NoQ accepted this revision.Feb 16 2018, 6:42 PM

LGTM otherwise!

This revision is now accepted and ready to land.Feb 16 2018, 6:42 PM

...turns out the previous version had a bug. Re-introduced logging, as I've needed that for the second time for debugging.

This version is more robust, and is more obvious, but function is considerably more generic, except I don't know a good place to put it (and it can't be MathExtras, since APInt depends on that).

@vsk on the other hand if circular dependency between MathExtras and APInt is OK, I guess the code could be moved there.

vsk added a comment.Feb 23 2018, 4:57 PM

@vsk on the other hand if circular dependency between MathExtras and APInt is OK, I guess the code could be moved there.

Sure. As I mentioned off-list, I think it would be cleaner to implement these checked operations as overloads of SaturatingAdd, SaturatingMultiply, etc. I don't anticipate a build dependency issue there.

vsk added inline comments.Feb 23 2018, 5:02 PM
lib/StaticAnalyzer/Core/MemRegion.cpp
1216

Oh, aren't sizes non-negative? Why not just cast to unsigned and use SaturatingMultiplyAdd, or something?
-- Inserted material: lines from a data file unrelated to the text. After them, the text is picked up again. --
(** * angela: Merkle trees over a pluggable checksum

    A shallow embedding of [include/angela/Checksum.hpp] and
    [include/angela/Merkle.hpp].

    Conventions of the embedding.
    - [char] and [uint8_t] are [byte]; a [std::string_view] and a
      [std::array<uint8_t, N>] are [list byte]; the [std::string] returned
      by [hexDigest] is a [string].
    - [std::size_t] values are [Z] with the wrap-around at [2^64] written
      out where the code adds or subtracts; [int] counters are [Z], and an
      [int] addition that leaves the range is undefined behaviour.
    - [std::shared_ptr<MerkleNode>] is an optional address into a store of
      nodes; [std::make_shared] appends to the store.
    - Loops are run with fuel; running out of fuel means that the loop is
      still going, it is not a result of the program.
    - Memory is not a resource of the model: an allocation succeeds,
      whatever its size. *)

From Stdlib Require Import ZArith Lia Bool.
From Stdlib.Strings Require Import String Ascii Byte.
From stdpp Require Import base list.

Local Open Scope Z_scope.

(* [lia] also decides goals with a division or a remainder by a constant. *)
Ltac Zify.zify_post_hook ::= Z.to_euclidean_division_equations.

(** ** Outcomes of a run *)

Inductive outcome (A : Type) : Type :=
| Ok (a : A)        (* the code ran to the end *)
| Abort             (* an [assert] failed *)
| Undefined         (* undefined behaviour was reached *)
| Timeout.          (* the fuel ran out: the loop is still running *)

Arguments Ok {A} a.
Arguments Abort {A}.
Arguments Undefined {A}.
Arguments Timeout {A}.

(** Sequencing: anything but [Ok] ends the run. stdpp's [x ← m; k] is
    available through the instance. *)
Definition outcome_bind {A B} (k : A -> outcome B) (m : outcome A) : outcome B :=
  match m with
  | Ok a => k a
  | Abort => Abort
  | Undefined => Undefined
  | Timeout => Timeout
  end.

#[global] Instance outcome_mbind : MBind outcome := @outcome_bind.

(** [while (cond) body], [fuel] bounding the number of times the body runs. *)
Fixpoint while_ {S : Type} (fuel : nat) (cond : S -> bool)
    (body : S -> outcome S) (s : S) : outcome S :=
  if cond s then
    match fuel with
    | O => Timeout
    | Datatypes.S fuel' => s' ← body s; while_ fuel' cond body s'
    end
  else Ok s.

(** ** Machine integers *)

Definition SIZE_MAX : Z := 2 ^ 64 - 1.
Definition INT_MAX : Z := 2 ^ 31 - 1.
Definition STREAMSIZE_MAX : Z := 2 ^ 63 - 1.

(** Arithmetic of [std::size_t]. *)
Definition size_t_wrap (z : Z) : Z := z mod 2 ^ 64.
Definition size_t_add (a b : Z) : Z := size_t_wrap (a + b).
Definition size_t_sub (a b : Z) : Z := size_t_wrap (a - b).

(** [static_cast<std::streamsize>] of a [std::size_t]: the upper half of
    the range becomes negative. *)
Definition to_streamsize (z : Z) : Z :=
  if z <=? STREAMSIZE_MAX then z else z - 2 ^ 64.

(** [i += k] on an [int]. *)
Definition int_add (i k : Z) : outcome Z :=
  if i + k <=? INT_MAX then Ok (i + k) else Undefined.

(** [v[i]] and [v.back()] of a [std::vector]: out of range is undefined. *)
Definition vec_at {A} (v : list A) (i : Z) : outcome A :=
  if i <? 0 then Undefined
  else match v !! Z.to_nat i with
       | Some a => Ok a
       | None => Undefined
       end.

Definition vec_back {A} (v : list A) : outcome A :=
  match last v with
  | Some a => Ok a
  | None => Undefined
  end.

(** ** Checksum.hpp *)

(** [ChecksumBase<Bits, AlgoTag>]: the [std::array<uint8_t, Bits / 8>]. *)
Record ChecksumBase : Type := { data : list byte }.

Definition size_bytes (Bits : Z) : Z := Bits / 8.

(** [operator==] of [ChecksumBase] is the defaulted one: the arrays are
    compared element by element. *)
Definition byte_eqb (a b : byte) : bool := Byte.eqb a b.

Fixpoint bytes_eqb (a b : list byte) : bool :=
  match a, b with
  | [], [] => true
  | x :: a', y :: b' => byte_eqb x y && bytes_eqb a' b'
  | _, _ => false
  end.

Definition ChecksumBase_eqb (a b : ChecksumBase) : bool :=
  bytes_eqb (data a) (data b).

(** *** [operator<<] for an [int] under [std::hex], [setw], [setfill] *)

Definition hex_digit (d : Z) : ascii :=
  match d with
  | 0 => "0" | 1 => "1" | 2 => "2" | 3 => "3" | 4 => "4"
  | 5 => "5" | 6 => "6" | 7 => "7" | 8 => "8" | 9 => "9"
  | 10 => "a" | 11 => "b" | 12 => "c" | 13 => "d" | 14 => "e"
  | _ => "f"
  end%char.

(** The digits of a non-negative [int] in base 16, most significant first,
    no leading zero (one digit for 0); lowercase, no base prefix: neither
    [std::uppercase] nor [std::showbase] is set. *)
Fixpoint hex_digits_aux (fuel : nat) (v : Z) (acc : list ascii) : list ascii :=
  match fuel with
  | O => acc
  | Datatypes.S fuel' =>
      let acc' := hex_digit (v mod 16) :: acc in
      if v / 16 =? 0 then acc' else hex_digits_aux fuel' (v / 16) acc'
  end.

Definition hex_digits (v : Z) : list ascii := hex_digits_aux 8 v [].

(** [std::setw(w)] with [std::setfill(c)]: the field is padded on the left
    up to [w] characters and never truncated. *)
Definition pad_left (w : nat) (c : ascii) (field : list ascii) : list ascii :=
  replicate (w - length field)%nat c ++ field.

Definition put_hex_w2 (d : byte) : list ascii :=
  pad_left 2 "0"%char (hex_digits (Z.of_N (Byte.to_N d))).

Fixpoint string_of_chars (l : list ascii) : string :=
  match l with
  | [] => EmptyString
  | c :: l' => String c (string_of_chars l')
  end.

(** [ChecksumBase::hexDigest]: the loop appends one field per byte to the
    stream, [ss.str()] is what has been appended. *)
Definition hexDigest (c : ChecksumBase) : string :=
  string_of_chars (foldl (fun ss d => ss ++ put_hex_w2 d) [] (data c)).

(** *** OpenSSL's SHA-256 ([SHA256_Init], [SHA256_Update], [SHA256_Final])

    The library is not part of the repository; it is rendered after
    FIPS 180-4, on 32-bit words held in [Z]. *)
Module SHA256.

Definition w32 (x : Z) : Z := x mod 2 ^ 32.
Definition add32 (x y : Z) : Z := w32 (x + y).
Definition not32 (x : Z) : Z := Z.lxor x 0xffffffff.
Definition rotr (n x : Z) : Z :=
  Z.lor (Z.shiftr x n) (w32 (Z.shiftl x (32 - n))).

Definition Ch (x y z : Z) : Z := Z.lxor (Z.land x y) (Z.land (not32 x) z).
Definition Maj (x y z : Z) : Z :=
  Z.lxor (Z.lxor (Z.land x y) (Z.land x z)) (Z.land y z).
Definition Sigma0 (x : Z) : Z := Z.lxor (Z.lxor (rotr 2 x) (rotr 13 x)) (rotr 22 x).
Definition Sigma1 (x : Z) : Z := Z.lxor (Z.lxor (rotr 6 x) (rotr 11 x)) (rotr 25 x).
Definition sigma0 (x : Z) : Z := Z.lxor (Z.lxor (rotr 7 x) (rotr 18 x)) (Z.shiftr x 3).
Definition sigma1 (x : Z) : Z := Z.lxor (Z.lxor (rotr 17 x) (rotr 19 x)) (Z.shiftr x 10).

(** The constants are what FIPS 180-4 says they are: the first 32 bits of
    the fractional parts of the cube roots (for [K256]) and of the square
    roots (for [H_init]) of the first primes. *)
Fixpoint root_bits (bits : nat) (k n acc : Z) : Z :=
  match bits with
  | O => acc
  | Datatypes.S b =>
      let cand := acc + 2 ^ Z.of_nat b in
      root_bits b k n (if cand ^ k <=? n then cand else acc)
  end.

Definition frac_root32 (k p : Z) : Z :=
  w32 (root_bits 40 k (p * 2 ^ (32 * k)) 0).

Fixpoint primes_from (fuel : nat) (count : nat) (n : Z) (found : list Z) : list Z :=
  match fuel, count with
  | Datatypes.S fuel', Datatypes.S count' =>
      if forallb (fun q => negb (n mod q =? 0)) found
      then primes_from fuel' count' (n + 1) (found ++ [n])
      else primes_from fuel' count (n + 1) found
  | _, _ => found
  end.

Definition K256 : list Z :=
  Eval vm_compute in map (frac_root32 3) (primes_from 400 64 2 []).

(** The eight working variables, and the chaining value. *)
Record regs : Type :=
  { ra : Z; rb : Z; rc : Z; rd : Z; re : Z; rf : Z; rg : Z; rh : Z }.

Definition H_init : regs :=
  Eval vm_compute in
    match map (frac_root32 2) (primes_from 400 8 2 []) with
    | [a; b; c; d; e; f; g; h] =>
        {| ra := a; rb := b; rc := c; rd := d; re := e; rf := f; rg := g; rh := h |}
    | _ => {| ra := 0; rb := 0; rc := 0; rd := 0; re := 0; rf := 0; rg := 0; rh := 0 |}
    end.

Definition byteZ (b : byte) : Z := Z.of_N (Byte.to_N b).

Definition Zbyte (z : Z) : byte :=
  match Byte.of_N (Z.to_N (z mod 256)) with
  | Some b => b
  | None => x00
  end.

(** Big-endian 32-bit words of a block. *)
Fixpoint be_words (bs : list byte) : list Z :=
  match bs with
  | b0 :: b1 :: b2 :: b3 :: rest =>
      (byteZ b0 * 2 ^ 24 + byteZ b1 * 2 ^ 16 + byteZ b2 * 2 ^ 8 + byteZ b3)
        :: be_words rest
  | _ => []
  end.

Definition word_be (x : Z) : list byte :=
  [ Zbyte (Z.shiftr x 24); Zbyte (Z.shiftr x 16); Zbyte (Z.shiftr x 8); Zbyte x ].

Definition W_at (W : list Z) (t : nat) : Z := default 0 (W !! t).

(** The message schedule: [n] more words after those of [W]. *)
Fixpoint schedule (n : nat) (W : list Z) : list Z :=
  match n with
  | O => W
  | Datatypes.S n' =>
      let t := length W in
      let x := add32 (add32 (sigma1 (W_at W (t - 2))) (W_at W (t - 7)))
                     (add32 (sigma0 (W_at W (t - 15))) (W_at W (t - 16))) in
      schedule n' (W ++ [x])
  end.

Definition round (r : regs) (kw : Z * Z) : regs :=
  let T1 := add32 (add32 (add32 (rh r) (Sigma1 (re r)))
                         (add32 (Ch (re r) (rf r) (rg r)) (fst kw))) (snd kw) in
  let T2 := add32 (Sigma0 (ra r)) (Maj (ra r) (rb r) (rc r)) in
  {| ra := add32 T1 T2; rb := ra r; rc := rb r; rd := rc r;
     re := add32 (rd r) T1; rf := re r; rg := rf r; rh := rg r |}.

(** One 64-byte block folded into the chaining value. *)
Definition block_data_order (h : regs) (block : list byte) : regs :=
  let W := schedule 48 (be_words block) in
  let r := foldl round h (zip K256 W) in
  {| ra := add32 (ra h) (ra r); rb := add32 (rb h) (rb r);
     rc := add32 (rc h) (rc r); rd := add32 (rd h) (rd r);
     re := add32 (re h) (re r); rf := add32 (rf h) (rf r);
     rg := add32 (rg h) (rg r); rh := add32 (rh h) (rh r) |}.

(** [SHA256_CTX]: the chaining value, the bytes not yet hashed (fewer
    than a block) and the number of bytes seen. *)
Record SHA256_CTX : Type :=
  { ctx_h : regs; ctx_data : list byte; ctx_len : Z }.

Definition SHA256_Init : SHA256_CTX :=
  {| ctx_h := H_init; ctx_data := []; ctx_len := 0 |}.

(** Whole blocks of [bs] are hashed, the rest is kept. *)
Fixpoint absorb (fuel : nat) (h : regs) (bs : list byte) : regs * list byte :=
  match fuel with
  | O => (h, bs)
  | Datatypes.S fuel' =>
      if (64 <=? length bs)%nat
      then absorb fuel' (block_data_order h (take 64 bs)) (drop 64 bs)
      else (h, bs)
  end.

Definition SHA256_Update (c : SHA256_CTX) (input : list byte) : SHA256_CTX :=
  let bs := ctx_data c ++ input in
  let '(h, rest) := absorb (length bs) (ctx_h c) bs in
  {| ctx_h := h; ctx_data := rest; ctx_len := ctx_len c + Z.of_nat (length input) |}.

(** Padding: a 1 bit, zeros up to 56 modulo 64, the bit length on 64 bits. *)
Definition padding (rest : nat) (len : Z) : list byte :=
  let zeros := ((119 - rest) mod 64)%nat in
  let bits := (8 * len) mod 2 ^ 64 in
  x80 :: replicate zeros x00
    ++ word_be (Z.shiftr bits 32) ++ word_be (w32 bits).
lib/StaticAnalyzer/Core/MemRegion.cpp
1216

IIRC array offsets can be negative (yay, C), and in this case i can be negative. I suppose two calls can also do, but then if it fits in unsigned it doesn't mean it fits in signed, since the underlying type is signed.

...turns out the previous version had a bug. Re-introduced logging, as I've needed that for the second time for debugging.

Please make sure to add a test for the debugging output so it doesn't regress.

This revision was automatically updated to reflect the committed changes.